Todavia, ele não apareceu no ferryboat das sete nem no seguinte, pelo que Alexandra voltou a ligar para a residencial de Manhattan.

Entretanto, começava a invadi-la uma sensação de catástrofe. O marido sofrera um acidente, encontrava -se num hospital, enfermo ou morto. Se não tivesse havido aquela confusão com Eva… Existia a esperança de ele ter chegado a Cedar Hill à hora combinada e, não a vendo, voltado a sair. Contudo, ficavam vários pormenores por explicar. Se tal acontecesse, deixaria um bilhete. Também podia ter surpreendido ladrões e sido atacado ou raptado. Alexandra tornou a percorrer a casa, em busca de um indício, ainda que insignificante. Em seguida, dirigiu-se ao molhe, onde viu o Corsair ancorado.

Telefonou de novo à Polícia, e desta vez foi atendida pelo tenente Philip Ingram, que rendera o sargento no turno da manhã. Já se encontrava ao corrente de que George Mellis estivera ausente de casa toda a noite, pois o facto constituíra o tema principal dos comentários na esquadra, todos eles jocosos.

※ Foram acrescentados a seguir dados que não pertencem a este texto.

Lemma lut_lerp_between (table : LookupTable) (x : F32.float) :
  keys_increasing table = true ->
  values_not_below_FLT_MIN table = true ->
  table <> [] ->
  (x >? fst (lut_nth table (List.length table - 1)))%f32 = false ->
  (x <? fst (lut_nth table 0))%f32 = false ->
  exists i : nat,
    lower_bound table (x, FLT_MIN) = i /\
    (i < List.length table)%nat /\
    (forall j, (j < i)%nat -> (fst (lut_nth table j) <? x)%f32 = true) /\
    (fst (lut_nth table i) <? x)%f32 = false /\
    lut_lerp table x =
      match i with
      | O => snd (lut_nth table 0)
      | S i2 =>
          let e := lut_nth table i in
          let e2 := lut_nth table i2 in
          (snd e2 + (snd e - snd e2) * (x - fst e2) / (fst e - fst e2))%f32
      end.
Proof.
  intros Hs Hv Hne Hback Hfront.
  destruct (lower_bound_keys table x Hs Hv) as (Hle & Hlow & Hhigh).
  assert (Hlen : (0 < List.length table)%nat).
  { destruct table; [congruence | cbn; lia]. }
  exists (lower_bound table (x, FLT_MIN)). split; [reflexivity |].
  assert (Hlt : (lower_bound table (x, FLT_MIN) < List.length table)%nat).
  { destruct (Nat.eq_dec (lower_bound table (x, FLT_MIN)) (List.length table))
      as [E | ?]; [| lia].
    unfold F32.gtb in Hback. unfold F32.ltb in Hlow.
    rewrite (Hlow (List.length table - 1)%nat) in Hback by lia. discriminate. }
  split; [exact Hlt |]. split; [exact Hlow |]. split; [apply Hhigh; lia |].
  unfold lut_lerp. rewrite Hback, Hfront. cbv zeta.
  destruct (lower_bound table (x, FLT_MIN)); reflexivity.
Qed.
(** * The OpenBSD clock driver of chronyd (sys_openbsd.c)

    A shallow embedding of the driver: frequency steering through
    adjfreq(2), hourly synchronisation of the real-time clock, the reset of
    the adjtime(2) residue, the clock_settime() override and the pledge(2)
    system-call filter.

    C [double] is IEEE-754 binary64, taken from the standard library's
    [SpecFloat] (precision 53, exponent bound 1024, round to nearest even);
    [int64_t] is a [Z] with its range written out.  Everything the driver
    calls but does not define (privops, scheduler, configuration, libc) is
    an interface, and every call that can change the outside is recorded in
    a trace. *)

From Stdlib Require Import ZArith Bool List Ascii String Lia.
From Stdlib Require Import QArith Qabs Qpower Lqa.
From Stdlib Require Import SpecFloat.
Import ListNotations.

Local Open Scope Z_scope.

(* ================================================================== *)
(** ** C arithmetic *)

Module C.

(** [double]: binary64. *)
Definition prec : Z := 53.
Definition emax : Z := 1024.
Definition double : Type := spec_float.

Definition INT64_MIN : Z := - 2 ^ 63.
Definition INT64_MAX : Z := 2 ^ 63 - 1.

Definition in_int64 (z : Z) : bool := (INT64_MIN <=? z) && (z <=? INT64_MAX).

(** Integer to [double]: the nearest binary64, ties to even. *)
Definition int64_to_double (z : Z) : double :=
  binary_normalize prec emax z 0 false.

(** Magnitude of a finite double cut to an integer. *)
Definition trunc_magnitude (m : positive) (e : Z) : Z :=
  match e with
  | Z0 => Zpos m
  | Zpos _ => Zpos m * 2 ^ e
  | Zneg p => Zpos m / 2 ^ Zpos p
  end.

(** [double] to [int64_t]: the fractional part is discarded; the
    conversion is undefined ([None]) for NaN, the infinities and values
    whose integral part does not fit. *)
Definition double_to_int64 (x : double) : option Z :=
  match x with
  | S754_zero _ => Some 0
  | S754_finite s m e =>
      let v := cond_Zopp s (trunc_magnitude m e) in
      if in_int64 v then Some v else None
  | S754_infinity _ | S754_nan => None
  end.

(** Unary minus on [int64_t]; overflow ([- INT64_MIN]) is undefined. *)
Definition int64_neg (z : Z) : option Z :=
  if z =? INT64_MIN then None else Some (- z).

Definition dmul : double -> double -> double := SFmul prec emax.
Definition ddiv : double -> double -> double := SFdiv prec emax.
Definition dadd : double -> double -> double := SFadd prec emax.
Definition dsub : double -> double -> double := SFsub prec emax.
Definition dneg : double -> double := SFopp.
Definition fabs : double -> double := SFabs.
(** [a >= b] on doubles: false as soon as one side is a NaN. *)
Definition dge (a b : double) : bool := SFleb b a.
Definition dle (a b : double) : bool := SFleb a b.

(** A double is a real binary64 datum when its mantissa and exponent are
    in canonical form. *)
Definition is_binary64 (x : double) : bool := valid_binary prec emax x.

(** isfinite() of <math.h>: a zero or a finite number, neither an
    infinity nor a NaN. *)
Definition is_finite (x : double) : bool :=
  match x with
  | S754_zero _ | S754_finite _ _ _ => true
  | S754_infinity _ | S754_nan => false
  end.

(** The rational number a double stands for (0 for NaN and infinities,
    which the theorems below exclude). *)
Definition pow2 (e : Z) : Q := Qpower 2 e.

Definition signedQ (s : bool) (v : Q) : Q := if s then (- v)%Q else v.

Definition to_Q (x : double) : Q :=
  match x with
  | S754_finite s m e => signedQ s (inject_Z (Zpos m) * pow2 e)%Q
  | _ => 0%Q
  end.

End C.

Import C.

(* ================================================================== *)
(** ** Data of the driver and of its collaborators *)

(** struct timespec, struct timeval *)
Record timespec : Type := { tv_sec : Z; tv_nsec : Z }.
Record timeval : Type := { tvl_sec : Z; tv_usec : Z }.

(** LOG_Severity (logging.h) *)
Inductive LOG_Severity : Type :=
| LOGS_DEBUG | LOGS_INFO | LOGS_WARN | LOGS_ERR | LOGS_FATAL.

(** SYS_ProcessContext (sys.h) *)
Inductive SYS_ProcessContext : Type :=
| SYS_MAIN_PROCESS | SYS_PRIVOPS_HELPER | SYS_NTSKE_HELPER.

Definition SYS_ProcessContext_eqb (a b : SYS_ProcessContext) : bool :=
  match a, b with
  | SYS_MAIN_PROCESS, SYS_MAIN_PROCESS
  | SYS_PRIVOPS_HELPER, SYS_PRIVOPS_HELPER
  | SYS_NTSKE_HELPER, SYS_NTSKE_HELPER => true
  | _, _ => false
  end.

(** CLOCK_REALTIME of <time.h> is 0 on OpenBSD. *)
Definition CLOCK_REALTIME : Z := 0.

(** Maximum frequency offset (in ppm) *)
Definition MAX_FREQ : double := int64_to_double 100000.

(** RTC synchronisation - once an hour: [(60 * 60.0)], the product of
    the converted int and the double *)
Definition RTC_SYNC_INTERVAL : double :=
  dmul (int64_to_double 60) (int64_to_double 60).

(** [(1000LL << 32)], the number of adjfreq(2) units in one ppm, as the
    integer it is and as the double both conversions use. *)
Definition FREQ_SCALE : Z := Z.shiftl 1000 32.
Definition freq_scale : double := int64_to_double FREQ_SCALE.

(** What the driver does to the outside, in program order. *)
Inductive event : Type :=
| Log (severity : LOG_Severity) (message : string)
| AdjustFreq (freq : option Z) (want_old : bool) (ret : Z) (oldfreq : Z)
| AdjustTime (delta : option timeval) (ret : Z)
| SetTime (clock : Z) (ts : timespec) (ret : Z)
| DispersionNotify (dispersion : double)
| SetTimeOfDay (tv : timeval) (ret : Z)
| Pledge (promises : string) (ret : Z).

(** The functions the driver calls and does not define.  [W] is the state
    of everything outside the file: kernel, configuration, scheduler.  A
    pointer argument that may be NULL is an [option] (input) or a [bool]
    (output wanted). *)
Class Platform (W : Type) : Type := {
  (* privops.h *)
  PRV_AdjustFreq : option Z -> bool -> W -> Z * Z * W;
  PRV_AdjustTime : option timeval -> W -> Z * W;
  PRV_SetTime : Z -> timespec -> W -> Z * W;
  (* local.h *)
  LCL_ReadRawTime : W -> timespec * W;
  lcl_InvokeDispersionNotifyHandlers : double -> W -> W;
  (* sched.h *)
  SCH_GetLastEventTime : W -> timespec;
  (* conf.h *)
  CNF_GetRtcSync : W -> Z;
  CNF_GetNtsServerCertAndKeyFiles : W -> Z;
  CNF_GetNtsServerProcesses : W -> Z;
  (* util.h *)
  UTI_DiffTimespecsToDouble : timespec -> timespec -> double;
  UTI_TimespecToTimeval : timespec -> timeval;
  (* libc *)
  geteuid : W -> Z;
  pledge : string -> W -> Z * W;
  settimeofday : timeval -> W -> Z * W
}.

(** The file's own static data, the trace and the outside. *)
Record state (W : Type) : Type := {
  last_rtc_sync : timespec;
  trace : list event;
  world : W
}.
Arguments last_rtc_sync {W} _.
Arguments trace {W} _.
Arguments world {W} _.
Arguments Build_state {W} _ _ _.

(** How a call into the driver ends: it returns, the process exits
    (LOG_FATAL), or C leaves the behaviour undefined. *)
Inductive outcome (W A : Type) : Type :=
| Done (a : A) (s : state W)
| Exited (s : state W)
| Undefined.
Arguments Done {W A} _ _.
Arguments Exited {W A} _.
Arguments Undefined {W A}.

Definition M (W A : Type) : Type := state W -> outcome W A.

Definition ret {W A} (a : A) : M W A := fun s => Done a s.

Definition bind {W A B} (c : M W A) (k : A -> M W B) : M W B :=
  fun s =>
    match c s with
    | Done a s' => k a s'
    | Exited s' => Exited s'
    | Undefined => Undefined
    end.

Declare Scope drv_scope.
Delimit Scope drv_scope with drv.
Notation "x <- c ;; k" := (bind c (fun x => k))
  (at level 100, c at next level, right associativity) : drv_scope.
Notation "c ;; k" := (bind c (fun _ => k))
  (at level 100, right associativity) : drv_scope.
Local Open Scope drv_scope.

- Não há mesmo o mínimo sinal dele, Mistress Mellis? - perguntou para o bocal. - Está bem. Eu próprio irei aí.

Sabia que se limitaria a perder tempo, pois o marido decerto passara a noite entre os lençóis de alguma loura capitosa, mas “quando os Blackwell chamam, toda a gente acode imediatamente”.

O tenente Ingram escutou atentamente as palavras de Alexandra, revistou a casa e o molhe e chegou à conclusão de que ela tinha um problema entre as mãos.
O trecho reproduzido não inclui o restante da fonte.